Peru: Indigenous peoples discuss public education

published 23 May 2013 updated 24 May 2013

The III Meeting on Public Education and Indigenous Peoples, held from 15-16 May in Cusco, Peru, brought together indigenous education union leaders from several countries. The participants demanded respect for their communities’ rights, a multicultural and multilingual education, and integration based on understanding and equality.

The meeting was part of the public education work actively pursued by the EI Regional Office in Latin America since 2009.

This was the third such meeting to discuss and elaborate public policy proposals on education and native peoples. The first was held in Guatemala in 2009, followed by Bolivia in 2010.

The aim of these meetings is to further develop trade union strategies and policies to defend the right of indigenous peoples to public education and to press forward with the proposal for alternative education policies.

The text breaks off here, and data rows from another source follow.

(* ===== verification/Numbers.v ===== *)
(** * Numbers in text (std::stod, std::stoul, std::stoull)

    The applications read numbers with the standard library's conversions:
    leading white space and a sign are skipped, the longest prefix that is a
    number is taken and what follows it is ignored; no number, or one out of
    range, is an exception, [None] here.  The width of [unsigned long] and the
    value of a conversion the language leaves undefined are the platform's. *)
From S2P Require Import Prelude Identity Float64.
#[local] Open Scope Z_scope.

(** What the platform decides: the bits of [unsigned long], and the integer a
    double outside the range of [std::int64_t] is converted to. *)
Class Platform := {
  ulong_bits : Z;
  int64_undefined : double -> Z
}.

(** ** Scanning *)

Definition is_space (c : ascii) : bool := (char_code c =? 32) || ((9 <=? char_code c) && (char_code c <=? 13)).

Fixpoint skip_spaces (text : string) : string :=
  match text with
  | String c rest => if is_space c then skip_spaces rest else text
  | EmptyString => EmptyString
  end.

(** An optional sign: whether it is a minus, and the rest. *)
Definition take_sign (text : string) : bool * string :=
  match text with
  | String c rest => if Ascii.eqb c "-" then (true, rest) else if Ascii.eqb c "+" then (false, rest) else (false, text)
  | EmptyString => (false, text)
  end.

Definition lower (c : ascii) : ascii :=
  if (65 <=? char_code c) && (char_code c <=? 90) then ascii_of_N (Z.to_N (char_code c + 32)) else c.

(** The value of a digit in base 10 or 16. *)
Definition digit_value (base : Z) (c : ascii) : option Z :=
  let code := char_code (lower c) in
  let value := if (48 <=? code) && (code <=? 57) then code - 48
               else if (97 <=? code) && (code <=? 102) then code - 87 else base in
  if value <? base then Some value else None.

(** The digits at the front: their value after [value], how many, the rest. *)
Fixpoint take_digits (base value count : Z) (text : string) : Z * Z * string :=
  match text with
  | String c rest =>
      match digit_value base c with
      | Some d => take_digits base (value * base + d) (count + 1) rest
      | None => (value, count, text)
      end
  | EmptyString => (value, count, text)
  end.

(** The words of [strtod], in any case. *)
Fixpoint starts_with (word text : string) : bool :=
  match word, text with
  | EmptyString, _ => true
  | String w word, String c text => Ascii.eqb w (lower c) && starts_with word text
  | String _ _, EmptyString => false
  end.

(** ** Unsigned integers *)

(** [strtoul] in base 10: a minus negates the value in the unsigned type; a
    value that does not fit is out of range. *)
Definition strtoul (bits : Z) (text : string) : option Z :=
  let '(negative, text) := take_sign (skip_spaces text) in
  let '(value, count, _) := take_digits 10 0 0 text in
  if count =? 0 then None
  else if 2 ^ bits <=? value then None
  else Some (if negative then (- value) mod 2 ^ bits else value).

Definition stoul `{Platform} (text : string) : option Z := strtoul ulong_bits text.
Definition stoull (text : string) : option Z := strtoul 64 text.

(** ** Reals *)

(** The double nearest to [n / d]: the quotient to more than sixty bits, with
    a last bit that tells whether anything was cut off. *)
Definition double_of_ratio (negative : bool) (n d : Z) : double :=
  if n =? 0 then S754_zero negative
  else
    let shift := Z.log2 d - Z.log2 n + 64 in
    let n := if 0 <=? shift then Z.shiftl n shift else n in
    let d := if 0 <=? shift then d else Z.shiftl d (- shift) in
    let m := 2 * (n / d) + (if n mod d =? 0 then 0 else 1) in
    binary_normalize 53 1024 (if negative then - m else m) (- shift - 1) negative.

(** [m * base ^ e]. *)
Definition scaled (negative : bool) (m base e : Z) : double :=
  if 0 <=? e then double_of_ratio negative (m * base ^ e) 1 else double_of_ratio negative m (base ^ (- e)).

(** Digits, a point and digits: the digits read as one number, how many stand
    behind the point, how many there are, and the rest. *)
Definition take_fraction (base : Z) (text : string) : Z * Z * Z * string :=
  let '(value, whole, rest) := take_digits base 0 0 text in
  match rest with
  | String c after =>
      if Ascii.eqb c "." then
        let '(value, all, rest) := take_digits base value whole after in (value, all - whole, all, rest)
      else (value, 0, whole, rest)
  | EmptyString => (value, 0, whole, rest)
  end.

(** The exponent after [mark], zero where there is none. *)
Definition take_exponent (mark : ascii) (text : string) : Z :=
  match text with
  | String c rest =>
      if Ascii.eqb (lower c) mark then
        let '(negative, rest) := take_sign rest in
        let '(value, _, _) := take_digits 10 0 0 rest in
        if negative then - value else value
      else 0
  | EmptyString => 0
  end.

(** [strtod] on an unsigned text; [None] where it converts nothing. *)
Definition strtod_unsigned (negative : bool) (text : string) : option double :=
  let hexadecimal :=
    if starts_with "0x" text then
      let '(value, behind, count, rest) := take_fraction 16 (String.substring 2 (String.length text) text) in
      if count =? 0 then None else Some (scaled negative value 2 (take_exponent "p" rest - 4 * behind))
    else None in
  if starts_with "inf" text then Some (S754_infinity negative)
  else if starts_with "nan" text then Some S754_nan
  else
    match hexadecimal with
    | Some value => Some value
    | None =>
        let '(value, behind, count, rest) := take_fraction 10 text in
        if count =? 0 then None else Some (scaled negative value 10 (take_exponent "e" rest - behind))
    end.

(** The result is out of range when a finite number becomes infinite, or one
    other than zero falls below the normal numbers. *)
Definition out_of_range (infinite : bool) (text : string) (value : double) : bool :=
  match value with
  | S754_infinity _ => negb infinite
  | S754_finite _ m e => (Z.log2 (Zpos m) <? 52) && (e =? -1074)
  | S754_zero _ =>
      let '(digits, _, _, _) :=
        take_fraction (if starts_with "0x" text then 16 else 10)
          (if starts_with "0x" text then String.substring 2 (String.length text) text else text) in
      negb (digits =? 0)
  | S754_nan => false
  end.

(** [std::stod]. *)
Definition stod (text : string) : option double :=
  let '(negative, text) := take_sign (skip_spaces text) in
  match strtod_unsigned negative text with
  | None => None
  | Some value => if out_of_range (starts_with "inf" text) text value then None else Some value
  end.

(** The integer part of a double, where there is one. *)
Definition truncate (x : double) : option Z :=
  match x with
  | S754_zero _ => Some 0
  | S754_finite negative m e =>
      let magnitude := if 0 <=? e then Z.shiftl (Zpos m) e else Z.shiftr (Zpos m) (- e) in
      Some (if negative then - magnitude else magnitude)
  | S754_infinity _ | S754_nan => None
  end.

(** [static_cast<std::int64_t>]. *)
Definition int64_cast `{Platform} (x : double) : Z :=
  match truncate x with
  | Some z => if (- 2 ^ 63 <=? z) && (z <? 2 ^ 63) then z else int64_undefined x
  | None => int64_undefined x
  end.

(** ** Examples *)

Example stod_integer : stod "120" = Some (double_of_Z 120).
Proof. reflexivity. Qed.
Example stod_fraction : stod " -0.02e0xyz" = Some (S754_finite true 5764607523034235 (-58)).
Proof. reflexivity. Qed.
Example stod_tenth : stod ".1" = Some (ddiv (double_of_Z 1) (double_of_Z 10)).
Proof. reflexivity. Qed.
Example stod_small : stod "1e-12" = Some double_1e_12.
Proof. reflexivity. Qed.
Example stod_hexadecimal : stod "0x1.19799812dea11p-40" = Some double_1e_12.
Proof. reflexivity. Qed.
Example stod_none : stod "true" = None.
Proof. reflexivity. Qed.
Example stod_huge : stod "1e400" = None /\ stod "-1e-400" = None /\ stod "0e-400" = Some (S754_zero false).
Proof. by split_and!. Qed.
Example stod_infinite : stod "-Infinity" = Some (S754_infinity true).
Proof. reflexivity. Qed.
Example stoull_wraps : stoull "-1" = Some u64_max.
Proof. reflexivity. Qed.
Example stoull_range : stoull "18446744073709551616" = None /\ stoull "12 apples" = Some 12 /\ stoull "port" = None.
Proof. by split_and!. Qed.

The participants included EI affiliates ANDE Costa Rica, UNE Ecuador, CONMERB Bolivia, UNE Paraguay, CTERA Argentina, CEA Argentina, CPC Chile, SUTEP Peru, CNTE Brazil, and UEN Norway.

Systematic approach At the meeting, indigenous trade union leaders shared their experiences and views on education and the reality of the lives of the indigenous peoples in their countries. Environmental issues, particularly mining and hydroelectric power in the indigenous communities were also discussed.

The approach of the Latin American pedagogical movement towards the issue of indigenous populations was also reviewed. This dialogue was set in motion by EILA at the First Meeting: Towards a Latin American Pedagogical Movement, held in Bogota, Colombia, in December 2011.

Their own voice, their own views “The Terena ethnic group from Brazil was taken by force to the city to ‘civilise’ us; they taught us a style of farming that was not ours and medicine that was not ours,” said Wanderley Dias Cardoso, a member of Brazil’s Confederación Nacional de Trabajadores de la Educación (CNTE). “Our rights have improved: before, we did not own our land and there was no talk of what we wanted from our education.”

Sisa Pacari Bacacela, of the Unión Nacional de Educadores (UNE), Ecuador, said that in Ecuador, there are 14 ethnic groups, with 14 languages, and they are fighting to ensure they don’t disappear. “Education should take into account the philosophy of each of our indigenous groups. For us, integration has always meant disappearing into the creole group, being subsumed by the white population; what we want is integration based on understanding and equality.”